You may recall my previous rant about Knocked Up's easy dismissal of abortion as a valid choice for women who find themselves unexpectedly pregnant (and, in that film, anyway, pregnant by Josh Rogan's appalling character, no less). So, a caveat: read no further if you don't want to hear more on that topic.
OK--for those of you still with me: so, I saw Juno on DVD last week. And actually, I liked it very much. For all I'd heard and read about how "unrealistic" Ellen Page's character is--too clever, too articulate, too flip--I found her to be a composite of many of the smart, witty, cynical girls I knew in high school. It's an idealized composite, I'll admit, but still realistic: Juno's naivete about the adoptive couple's faltering relationship and her denial of her own emotional investment cast her seeming worldliness in its proper context. She is, after all, still just 16.

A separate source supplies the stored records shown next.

Lemma wp_out_pcm_write x id o s bytes st (Q : Z -> audio_hal -> Prop) :
  inv x st -> outs st !! id = Some (Some o) -> stream_array (cfg st).1 !! o_hw o = Some s ->
  is_pcm_out s = true -> (forall r st', inv x st' -> Q r st') -> wpu (out_pcm_write E id o bytes) Q st.
Proof.
  intros Hinv Hid Hs Hp HQ. destruct (out_info _ _ _ _ Hinv Hid) as (s' & Hs' & Hh & _). simplify_eq.
  specialize (Hh Hp). unfold out_pcm_write. apply awp_bind. eapply wp_hw_info; [exact Hs|].
  case_test; wps; [by apply HQ|].
  assert (Hwrite : forall o' h st', inv x (at_out id (Some o') st') -> outs st' !! id = Some (Some o) ->
    o_handle o' = Some h ->
    wpu (put_out id (Some o');;
         ret ← do_use E h (PcmWrite (pcm_bytes_to_frames (out_pcm_cfg_channel_count o') bytes));
         mret (if 0 <=? ret then bytes else ret)) Q st').
  { intros o' h st' Hinv' Hid' Hh'. wpt. apply HQ. apply (inv_use _ _ x (at_out id (Some o') st')); [|done].
    eapply handle_in_out; [by eapply at_out_lookup|done]. }
  destruct (o_standby o) eqn:Hsb.
  - unfold start_output_pcm. wpt. destruct b; wpt.
    + apply Hwrite; [|done|done]. apply (inv_out_open _ _ x st id o); [done|done| |done| |done].
      * destruct (o_handle o) eqn:Ho; [|done]. destruct Hh as [Hh _]. by specialize (Hh ltac:(by eexists)).
      * eapply out_ok_pcm; [exact Hs|done|]. split; [done|]. intros _. by eexists.
    + apply HQ. by apply inv_open_failed.
  - wpt. destruct (o_handle o) as [h|] eqn:Ho; [|destruct Hh as [_ Hh]; by destruct (Hh eq_refl)].
    eapply Hwrite; [|done|done]. apply (inv_out _ _ x st id o); try done.
    eapply out_ok_pcm; [exact Hs|done|]. rewrite Ho, Hsb. split; [done|]. intros _. by eexists.
Qed.

Lemma pcm_standby_handle cm o s :
  out_ok cm o -> stream_array cm !! o_hw o = Some s -> is_pcm_out s = true ->
  (is_Some (o_handle o) <-> o_standby o = false).
Proof.
  intros (t & n & Hc & H1 & _) Hs Hp%bool_decide_eq_true. apply stream_counts in Hs. simplify_eq. by apply H1.
Qed.

Lemma offload_handle cm o s :
  out_ok cm o -> stream_array cm !! o_hw o = Some s -> is_pcm_out s = false ->
  started (o_offload o) = true -> is_Some (o_handle o).
Proof.
  intros (t & n & Hc & _ & H2) Hs Hp%bool_decide_eq_false. apply stream_counts in Hs. simplify_eq. by apply H2.
Qed.

(** The stream a call leaves may differ from the stored one in what is not held. *)
Lemma wp_out_standby x id o0 o s st (Q : unit -> audio_hal -> Prop) :
  inv x st -> outs st !! id = Some (Some o0) -> o_hw o = o_hw o0 -> o_handle o = o_handle o0 ->
  out_ok (cfg st).1 o -> stream_array (cfg st).1 !! o_hw o = Some s ->
  (forall st' o', inv x st' -> cfg st' = cfg st -> outs st' !! id = Some (Some o') -> o_hw o' = o_hw o ->
     (is_pcm_out s = true \/ paused (o_offload o) = false -> o_handle o' = None) -> Q tt st') ->
  wpu (out_standby_fn id o) Q st.
Proof.
  intros Hinv Hid Hhw Hho Hok Hs HQ. unfold out_standby_fn. apply awp_bind. eapply wp_hw_info; [exact Hs|].
  assert (Hsame : (is_pcm_out s = true \/ paused (o_offload o) = false -> o_handle o = None) ->
    Q tt (at_out id (Some o) st)).
  { intros Hn. eapply (HQ _ o); [|done|by eapply at_out_lookup|done|exact Hn]. by eapply inv_out. }
  assert (Hclose : forall st' h o', o_handle o = Some h -> o_hw o' = o_hw o -> o_handle o' = None ->
    out_ok (cfg st).1 o' -> inv x st' -> cfg st' = cfg st -> outs st' = outs st ->
    Q tt (at_out id (Some o') (logged (Close h) st'))).
  { intros st' h o' Hh Hhw' Hn Hok' Hinv' Hc Ho. rewrite <- Ho in Hid.
    eapply (HQ _ o'); [|done|by eapply at_out_lookup|done|done].
    eapply inv_out_close; [exact Hid|by rewrite Hhw', Hhw|by rewrite <- Hho|done|by rewrite Hc|done]. }
  destruct (is_pcm_out s) eqn:Hp.
  - pose proof (pcm_standby_handle _ _ _ Hok Hs Hp) as Hh. unfold do_out_pcm_standby.
    destruct (o_standby o) eqn:Hsb; wpt.
    + apply Hsame. intros _. destruct (o_handle o) eqn:Ho; [|done].
      destruct Hh as [Hh _]. by specialize (Hh ltac:(by eexists)).
    + destruct (o_handle o) as [h|] eqn:Ho; [|destruct Hh as [_ Hh]; by destruct (Hh eq_refl)]. wpt.
      apply (Hclose st h _ eq_refl); try done. eapply out_ok_pcm; [exact Hs|done|]. cbn. split; [|done]. by intros [].
  - unfold do_standby_compress_l. destruct (o_handle o) as [h|] eqn:Ho; wpt; [|by apply Hsame].
    destruct (paused (o_offload o)) eqn:Hpa; wpt; [by apply Hsame; intros []|].
    assert (Hok' : out_ok (cfg st).1
      (set_offload (set_started false (o_offload o)) (set_handle (o_standby o) None (o_params o) o))).
    { eapply out_ok_offload; [exact Hs|done|done]. }
    destruct (started _) eqn:Hst; wpt; [|by apply (Hclose st h)].
    apply (Hclose (logged (Use h CompressStop) st) h _ eq_refl); try done.
    apply inv_use; [|done]. eapply handle_in_out; [exact Hid|by rewrite <- Hho].
Qed.
(* ===== verification/CameraMetadata.v ===== *)
(** * The class of camera metadata ([libmocha/camera/CameraMetadata.cpp])

    An object owns at most one buffer of the metadata library ([MetadataLib]), which it
    replaces by a larger one when an entry does not fit.  Operations take and return the
    object; buffers are in the memory of [MetadataLib].  Sums of sizes are mathematical
    integers: buffers that fit a 32-bit address space keep them below 2^32.

    [metadata_refines_map]: as long as no allocation fails, an object behaves as a finite
    map from tags to data, and the only buffer it leaves allocated is its own.  [parcel_roundtrip]:
    what is written to a parcel is read back. *)

From S2P Require Import Prelude.
From S2P Require Import MetadataLib.

(** Results; [LIB_ERROR] is any other error of the library. *)
Inductive status := OK | INVALID_OPERATION | BAD_VALUE | NO_MEMORY | NAME_NOT_FOUND | LIB_ERROR.

#[export] Instance status_eq_dec : EqDecision status.
Proof. solve_decision. Defined.

Record camera_metadata := mk_cm { mBuffer : option positive; mLocked : bool }.

(** What a parcel holds. *)
Inductive parcel_item := PInt (z : Z) | PBlob (b : list Z).

Section operations.
(** [find_null] is what looking for an entry of a null buffer returns. *)
Context `{MetadataLib buf} (alloc_ok : nat -> bool) (find_null : status).

#[local] Abbreviation MDb := (MD buf).
#[local] Abbreviation allocate := (allocate_camera_metadata alloc_ok).
#[local] Abbreviation clone := (clone_camera_metadata alloc_ok).

Definition set_buffer (p : option positive) (m : camera_metadata) : camera_metadata := mk_cm p (mLocked m).

(** ** Ownership *)

Definition new_empty : camera_metadata := mk_cm None false.

Definition new_sized (entryCapacity dataCapacity : Z) : MDb camera_metadata :=
  p ← allocate entryCapacity dataCapacity; mret (mk_cm p false).

Definition new_copy (other : camera_metadata) : MDb camera_metadata :=
  p ← clone (mBuffer other); mret (mk_cm p false).

Definition getAndLock (m : camera_metadata) : option positive * camera_metadata := (mBuffer m, mk_cm (mBuffer m) true).

Definition unlock (buffer : option positive) (m : camera_metadata) : status * camera_metadata :=
  if negb (mLocked m) then (INVALID_OPERATION, m)
  else if negb (bool_decide (buffer = mBuffer m)) then (BAD_VALUE, m)
  else (OK, mk_cm (mBuffer m) false).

But--and it's a big but, as usual--again, the abortion option gets dismissed a little too handily. Granted, the film at least gives a bit more screen time to Juno's struggle with this decision, and it doesn't romanticize unanticipated motherhood the way Knocked Up does. But all it takes for Juno to decide to go ahead and carry the pregnancy to full term and give the baby up for adoption is the news that fetuses have fingernails, a fact passed on to her by the lone protester--a high-school classmate--outside the abortion clinic.
Of course, the whole point of "pro-choice" is that it is a choice, regardless of what decision any individual makes in the end. But both Knocked Up and Juno fail to address the fact that such choices are also deeply influenced by other concerns--namely, the financial stability of the pregnant woman. Both Katherine Heigl's character and Juno are white, upper-middle class women, the former with a successful career (and presumably, a lucrative salary) and the latter with a supportive family. It's easy for Juno to find an affluent couple to adopt her baby and pay the medical expenses of her pregnancy because she's white, smart, and attractive.
But not every woman who finds herself in this situation has all of those advantages, all of which make it vastly easier to "choose" to have the baby--and both films imply that that is the only moral choice to make. Poor girls who get "knocked up" and get abortions become, in effect, second-class citizens, those who exercised their "right to choose," but made a sad, unfortunate choice that--thank god!--nice, middle-class girls from good families don't have to make.
I get that if either of these characters "chose" to have abortions, we wouldn't have a movie to watch. (Which, in the case of Knocked Up, would be no tragedy.) But there's a disturbing double-standard at work here: abortion is OK if you have absolutely no other options, but you should still feel really bad about it, because of course the "right" thing to do is to have the baby.
There's so much liberal anxiety these days about what will happen if John McCain gets elected and fills the Supreme Court with "activist" conservative justices, and what that will mean for the future of Roe v. Wade in particular. But films like Knocked Up and Juno suggest that as a culture, we really need to reexamine our personal attitudes about abortion. If we're so freaking ambivalent about how valid a "choice" abortion really is, how effectively can we defend it?